HD 27245

Observation data Epoch J2000.0 Equinox ICRS
- Constellation: Camelopardalis
- Right ascension: 04^{h} 21^{m} 47.64917^{s}
- Declination: +60° 44′ 08.2461″
- Apparent magnitude (V): 5.40±0.01

Characteristics
- Spectral type: M0 III
- B−V color index: +1.50
- Variable type: suspected

Astrometry
- Radial velocity (R_{v}): +25.2±0.3 km/s
- Proper motion (μ): RA: +55.890 mas/yr Dec.: −114.046 mas/yr
- Parallax (π): 5.3716±0.0848 mas
- Distance: 607 ± 10 ly (186 ± 3 pc)
- Absolute magnitude (M_{V}): −0.27

Details
- Mass: 1.18 M_{☉}
- Radius: 52.8±2.7 R_{☉}
- Luminosity: 570±16 L_{☉}
- Surface gravity (log g): 1.29 cgs
- Temperature: 4,033±122 K
- Metallicity [Fe/H]: +0.11 dex
- Other designations: 25 H. Camelopardalis, NSV 1558, AG+60°426, BD+60°800, FK5 2317, GC 5244, HD 27245, HIP 20376, HR 1335, SAO 13113

Database references
- SIMBAD: data

= HD 27245 =

Star in the constellation Camelopardalis

HD 27245, also known as HR 1335 or rarely 25 H. Camelopardalis is a solitary red-hued star located in the northern circumpolar constellation Camelopardalis. It has an apparent magnitude of 5.4, making it faintly visible to the naked eye. Gaia DR3 Parallax measurements place it approximately 607 light years away from it the Solar System and is drifting further away with a heliocentric radial velocity of 25.2 km/s. At its current distance, HD 27245's brightness is diminished by 0.36 magnitudes due to extinction from interstellar dust. It has an absolute magnitude of −0.27.

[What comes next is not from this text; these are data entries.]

(* ===== verification/RseqHelpers.v ===== *)
(** * Registration ([lib/concurrency/rseq/rseq_helpers.h],
    [lib/concurrency/rseq/rseq_defines.h], [dep/verify_rseq.cc])

    The area of a thread and its reference count, the functions that register
    the area and read the CPU number from it, and the program that checks at
    build time that restartable sequences work.  The [rseq] system call and
    the scheduler are parameters. *)

From S2P Require Import Prelude Bits ConstMath Machine Rseq CString.

(** ** Definitions *)

Definition RSEQ_CPU_ID_UNINITIALIZED : Z := -1.
Definition RSEQ_CPU_ID_REGISTRATION_FAILED : Z := -2.

(** [__rseq_abi] and [rseq_refcount] of a thread; [ncalls] counts its [rseq]
    system calls. *)
Record tls := mk_tls { area : rseq_def; rseq_refcount : Z; ncalls : nat }.

(** Thread-local variables without initialiser are zeroed. *)
Definition new_tls : tls := mk_tls (mk_abi 0 0 0 0) 0 0.

Section Kernel.
(** The result of the [n]-th [rseq] system call of a thread, and what it leaves
    in the area. *)
Context (sys_rseq : nat → rseq_def → Z * rseq_def).

Definition syscall_rseq (t : tls) : Z * tls :=
  let '(r, a) := sys_rseq (ncalls t) (area t) in
  (r, mk_tls a (rseq_refcount t) (S (ncalls t))).

Definition set_refcount (n : Z) (t : tls) : tls := mk_tls (area t) (u32 n) (ncalls t).

Definition safe_rseq_syscall (t : tls) : exec tls :=
  let '(r, t) := syscall_rseq t in
  ERROR_ASSERT (negb (r =? 0));; Ret t.

Definition register_thread (t : tls) : tls :=
  let '(r, t) := syscall_rseq t in
  let ret := u32 r in
  if negb (ret =? 0) then set_refcount (rseq_refcount t - 1) t else t.

Definition init_thread (t : tls) : tls :=
  let t := set_refcount (rseq_refcount t + 1) t in
  if rseq_refcount t =? 1 then register_thread t else t.

Definition get_cur_cpu (t : tls) : Z := cpu_id (area t).
Definition get_start_cpu (t : tls) : Z := cpu_id_start (area t).

Definition init_and_get_cur_cpu (t : tls) : Z * tls :=
  let t := init_thread t in (get_cur_cpu t, t).

Definition init_and_get_start_cpu (t : tls) : Z * tls :=
  let t := init_thread t in (get_start_cpu t, t).

Definition get_cur_cpu_check (t : tls) : Z * tls :=
  let cur_cpu := i32 (get_cur_cpu t) in
  if cur_cpu <? 0 then let t := init_thread t in (get_cur_cpu t, t)
  else (u32 cur_cpu, t).

Definition get_start_cpu_check (t : tls) : Z * tls :=
  let start_cpu := i32 (get_start_cpu t) in
  if start_cpu <? 0 then let t := init_thread t in (get_start_cpu t, t)
  else (u32 start_cpu, t).

Definition clear_rseq (t : tls) : tls :=
  mk_tls (set_ptr 0 (area t)) (rseq_refcount t) (ncalls t).

(** ** [verify_rseq] *)

Definition retries : Z := 10.

(** The first loop: [n] is the number of rounds left. *)
Fixpoint retry_loop (n : nat) (i : Z) (t : tls) : Z * tls :=
  match n with
  | O => (i, t)
  | S n =>
      if (rseq_refcount t =? 0) && (i <? retries)
      then retry_loop n (i + 1) (init_thread t)
      else (i, t)
  end.

(** The scheduler: the number of CPUs, whether the affinity can be set, what
    [sched_getcpu] answers when asked for the [n]-th time after the affinity
    was set to a CPU, and the area of the thread after that. *)
Context (nprocessors : Z) (setaffinity_ok : Z → bool) (sched_getcpu : Z → nat → Z).
Context (area_on : Z → rseq_def → rseq_def).

(** [while (sched_getcpu() != i && --timeout)]. *)
Fixpoint wait_for (n : nat) (asked : nat) (i timeout : Z) : Z :=
  match n with
  | O => timeout
  | S n =>
      if negb (u32 (sched_getcpu i asked) =? i) then
        if timeout - 1 =? 0 then 0 else wait_for n (S asked) i (timeout - 1)
      else timeout
  end.

Definition check_cpu (i : Z) (t : tls) : exec tls :=
  ERROR_ASSERT (setaffinity_ok i);;
  let timeout := wait_for 1000 0 i 1000 in
  DIE_ASSERT (negb (timeout =? 0));;
  let t := mk_tls (area_on i (area t)) (rseq_refcount t) (ncalls t) in
  DIE_ASSERT (get_start_cpu t =? get_cur_cpu t);;
  DIE_ASSERT (get_start_cpu t =? i);;
  Ret t.

Fixpoint check_cpus (n : nat) (i : Z) (t : tls) : exec tls :=
  match n with
  | O => Ret t
  | S n => if i <? nprocessors then t ← check_cpu i t; check_cpus n (i + 1) t else Ret t
  end.

(** Up to the first look at a CPU number. *)
Definition verify_registration (t : tls) : exec tls :=
  DIE_ASSERT (rseq_refcount t =? 0);;
  let '(i, t) := retry_loop 11 0 (init_thread t) in
  DIE_ASSERT (negb (rseq_refcount t =? 0));;
  DIE_ASSERT (i <? retries);;
  Ret t.

Definition verify_rseq_main : exec Z :=
  t ← verify_registration new_tls;
  DIE_ASSERT (get_cur_cpu t <=? nprocessors);;
  t ← check_cpus (Z.to_nat nprocessors) 0 t;
  Ret 0.
End Kernel.

(** ** Counting references *)

Section Registration.
Context (sys_rseq : nat → rseq_def → Z * rseq_def).

(** Does the [n]-th call succeed, on the area the thread has? *)
Definition succeeds (n : nat) (a : rseq_def) : bool := u32 (fst (sys_rseq n a)) =? 0.

(** The area after [n] calls. *)
Fixpoint area_after (n : nat) (a : rseq_def) : rseq_def :=
  match n with
  | O => a
  | S n => let a' := area_after n a in snd (sys_rseq n a')
  end.

Lemma init_thread_first a n :
  init_thread sys_rseq (mk_tls a 0 n) =
    mk_tls (snd (sys_rseq n a)) (if succeeds n a then 1 else 0) (S n).
Proof.
  unfold init_thread, set_refcount. simpl. change (u32 1) with 1. simpl.
  unfold register_thread, syscall_rseq, succeeds. simpl. destruct (sys_rseq n a) as [r a']. simpl.
  by destruct (u32 r =? 0).
Qed.

Lemma init_thread_again a k n :
  1 ≤ k < 2 ^ 32 - 1 → init_thread sys_rseq (mk_tls a k n) = mk_tls a (k + 1) n.
Proof.
  intros Hk. unfold init_thread, set_refcount. simpl. rewrite wrap_small by (unfold is_word; lia).
  by rewrite (proj2 (Z.eqb_neq (k + 1) 1)) by lia.
Qed.

(** [k] calls of [init_thread] in a row. *)
Fixpoint init_times (k : nat) (t : tls) : tls :=
  match k with O => t | S k => init_thread sys_rseq (init_times k t) end.

(** As long as the kernel refuses. *)
Lemma init_times_fail k :
  (∀ j, (j < k)%nat → succeeds j (area_after j (area new_tls)) = false) →
  init_times k new_tls = mk_tls (area_after k (area new_tls)) 0 k.
Proof.
  induction k as [|k IH]; intros Hf; [done|]. simpl. rewrite IH by (intros j Hj; apply Hf; lia).
  rewrite init_thread_first. by rewrite Hf by lia.
Qed.

(** Once it accepted. *)
Lemma init_times_succeed j k :
  (∀ i, (i < j)%nat → succeeds i (area_after i (area new_tls)) = false) →
  succeeds j (area_after j (area new_tls)) = true → (j < k)%nat → Z.of_nat k < 2 ^ 32 →
  init_times k new_tls = mk_tls (area_after (S j) (area new_tls)) (Z.of_nat (k - j)) (S j).
Proof.
  intros Hf Hs. induction k as [|k IH]; intros Hk Hlim; [lia|]. simpl init_times.
  destruct (decide (j = k)) as [<-|Hne].
  - rewrite init_times_fail by done. rewrite init_thread_first, Hs.
    by replace (S j - j)%nat with 1%nat by lia.
  - rewrite IH by lia. rewrite init_thread_again by lia. f_equal. lia.
Qed.

(** The loop of [verify_rseq] with a kernel that accepts the [j]-th call: it
    ends with that call or with the last retry. *)
Lemma retry_loop_accepted j n i k :
  (∀ i, (i < j)%nat → succeeds i (area_after i (area new_tls)) = false) →
  succeeds j (area_after j (area new_tls)) = true →
  (k ≤ S j)%nat → Z.of_nat j < 2 ^ 31 → 0 ≤ i ≤ retries → retries - i < Z.of_nat n →
  let d := Z.min (Z.of_nat (S j - k)) (retries - i) in
  retry_loop sys_rseq n i (init_times k new_tls) = (i + d, init_times (k + Z.to_nat d) new_tls).
Proof.
  intros Hf Hs. revert i k. induction n as [|n IH]; intros i k Hk Hj Hi Hn d; [lia|]. simpl.
  destruct (decide (k = S j)) as [->|Hne].
  - rewrite (init_times_succeed j (S j)) at 1 by (done || lia). cbn [rseq_refcount].
    replace (S j - j)%nat with 1%nat by lia. simpl. replace d with 0 by lia. f_equal; [lia|].
    simpl. by rewrite Nat.add_0_r.
  - rewrite init_times_fail at 1 by (intros; apply Hf; lia). cbn [rseq_refcount]. simpl.
    destruct (Z.ltb_spec i retries) as [Hlt|Hge].
    + change (init_thread sys_rseq (init_times k new_tls)) with (init_times (S k) new_tls).
      rewrite IH by lia. f_equal; [lia|]. f_equal. lia.
    + replace d with 0 by lia. f_equal; [lia|]. f_equal. lia.
Qed.
End Registration.

(** ** Claims *)

(** [init_thread] registers a thread once: with a kernel that accepts the
    [j]-th registration and none before, [k] calls in a row make [k] system
    calls and leave the reference count at 0 as long as [k] is at most [j];
    after that the thread is registered, no more system calls are made, and the
    reference count is the number of calls since. *)
Theorem init_thread_counts sys_rseq j k :
  (∀ i, (i < j)%nat → succeeds sys_rseq i (area_after sys_rseq i (area new_tls)) = false) →
  succeeds sys_rseq j (area_after sys_rseq j (area new_tls)) = true → Z.of_nat k < 2 ^ 32 →
  init_times sys_rseq k new_tls =
    if (k <=? j)%nat then mk_tls (area_after sys_rseq k (area new_tls)) 0 k
    else mk_tls (area_after sys_rseq (S j) (area new_tls)) (Z.of_nat (k - j)) (S j).
Proof.
  intros Hf Hs Hk. destruct (Nat.leb_spec k j).
  - apply init_times_fail. intros i Hi. apply Hf. lia.
  - by apply init_times_succeed.
Qed.

(** A kernel that is busy for the first calls and then registers the thread on
    CPU 3. *)
Definition busy_kernel (busy : nat) (n : nat) (a : rseq_def) : Z * rseq_def :=
  if (n <? busy)%nat then (-1, a) else (0, mk_abi 3 3 (ptr a) (abi_flags a)).

Lemma init_thread_counts_witness :
  init_times (busy_kernel 2) 5 new_tls = mk_tls (mk_abi 3 3 0 0) 3 3.
Proof.
  rewrite (init_thread_counts (busy_kernel 2) 2 5); [done| |done|lia].
  intros [|[|i]] Hi; [done|done|lia].
Defined.

(** [verify_rseq] accepts a kernel that registers the thread at the first
    call or at one of nine retries; when it does at the tenth and last retry
    the program dies of its "impossible" condition. *)
Theorem verify_rseq_registers sys_rseq j :
  Z.of_nat j < 2 ^ 31 →
  (∀ i, (i < j)%nat → succeeds sys_rseq i (area_after sys_rseq i (area new_tls)) = false) →
  succeeds sys_rseq j (area_after sys_rseq j (area new_tls)) = true →
  verify_registration sys_rseq new_tls =
    if (j <=? 9)%nat then Ret (mk_tls (area_after sys_rseq (S j) (area new_tls)) 1 (S j))
    else Exit (-1).
Proof.
  intros Hj Hf Hs. unfold verify_registration. change (rseq_refcount new_tls =? 0) with true.
  cbn [DIE_ASSERT mbind exec_bind].
  change (init_thread sys_rseq new_tls) with (init_times sys_rseq 1 new_tls).
  rewrite (retry_loop_accepted sys_rseq j 11 0 1 Hf Hs) by (unfold retries; lia). unfold retries.
  destruct (Nat.leb_spec j 9).
  - replace (1 + Z.to_nat _)%nat with (S j) by lia. rewrite (init_times_succeed sys_rseq j (S j)) by (done || lia).
    cbn [rseq_refcount]. replace (S j - j)%nat with 1%nat by lia. simpl.
    by rewrite (proj2 (Z.ltb_lt _ _)) by lia.
  - replace (0 + Z.min _ _) with 10 by lia. change (10 <? 10) with false.
    destruct (negb _); done.
Qed.

Lemma verify_rseq_registers_witness :
  verify_registration (busy_kernel 9) new_tls = Ret (mk_tls (mk_abi 3 3 0 0) 1 10) ∧
  verify_registration (busy_kernel 10) new_tls = Exit (-1).
Proof.
  split.
  - rewrite (verify_rseq_registers (busy_kernel 9) 9); [done|lia| |done].
    intros i Hi. do 9 (destruct i as [|i]; [done|]). lia.
  - rewrite (verify_rseq_registers (busy_kernel 10) 10); [done|lia| |done].
    intros i Hi. do 10 (destruct i as [|i]; [done|]). lia.
Defined.

(** Before a thread is registered its area is zeroed, which is not the
    [RSEQ_CPU_ID_UNINITIALIZED] the checks look for: [get_cur_cpu_check] and
    [get_start_cpu_check] answer CPU 0 and do not register the thread, whatever
    the kernel would do. *)
Theorem checks_do_not_register sys_rseq :
  get_cur_cpu_check sys_rseq new_tls = (0, new_tls) ∧
  get_start_cpu_check sys_rseq new_tls = (0, new_tls) ∧
  i32 (u32 RSEQ_CPU_ID_UNINITIALIZED) < 0.
Proof. done. Qed.

(** [safe_rseq_syscall] is inverted: it exits with an error exactly when
    the registration succeeds. *)
Theorem safe_rseq_syscall_inverted sys_rseq t :
  (∃ t', safe_rseq_syscall sys_rseq t = Ret t') ↔ fst (sys_rseq (ncalls t) (area t)) ≠ 0.
Proof.
  unfold safe_rseq_syscall, syscall_rseq. destruct (sys_rseq _ _) as [r a]. simpl.
  destruct (Z.eqb_spec r 0) as [->|Hr]; simpl; split; try done; [by intros [? ?]|]. by eexists.
Qed.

HD 27245 is an aging red giant with a stellar classification of M0 III. It has 118% the mass of the Sun but has expanded to a radius of . It radiates 570 times the luminosity of the Sun from its enlarged photosphere at an effective temperature of 4033 K. HD 27245's iron abundance is 129% that of the Sun's, making it metal enriched.

HD 27245 is a suspected variable star with an amplitude of 0.05 magnitudes. Its variability was first observed in 1930 by Joel Stebbins. However, Eggen (1967) instead lists it as an ordinary M-type giant and used the object for comparison. In 1978–9, HD 28245 was again listed as a variable star but did not provide further insight. As of 2017, the star has not been confirmed to be variable.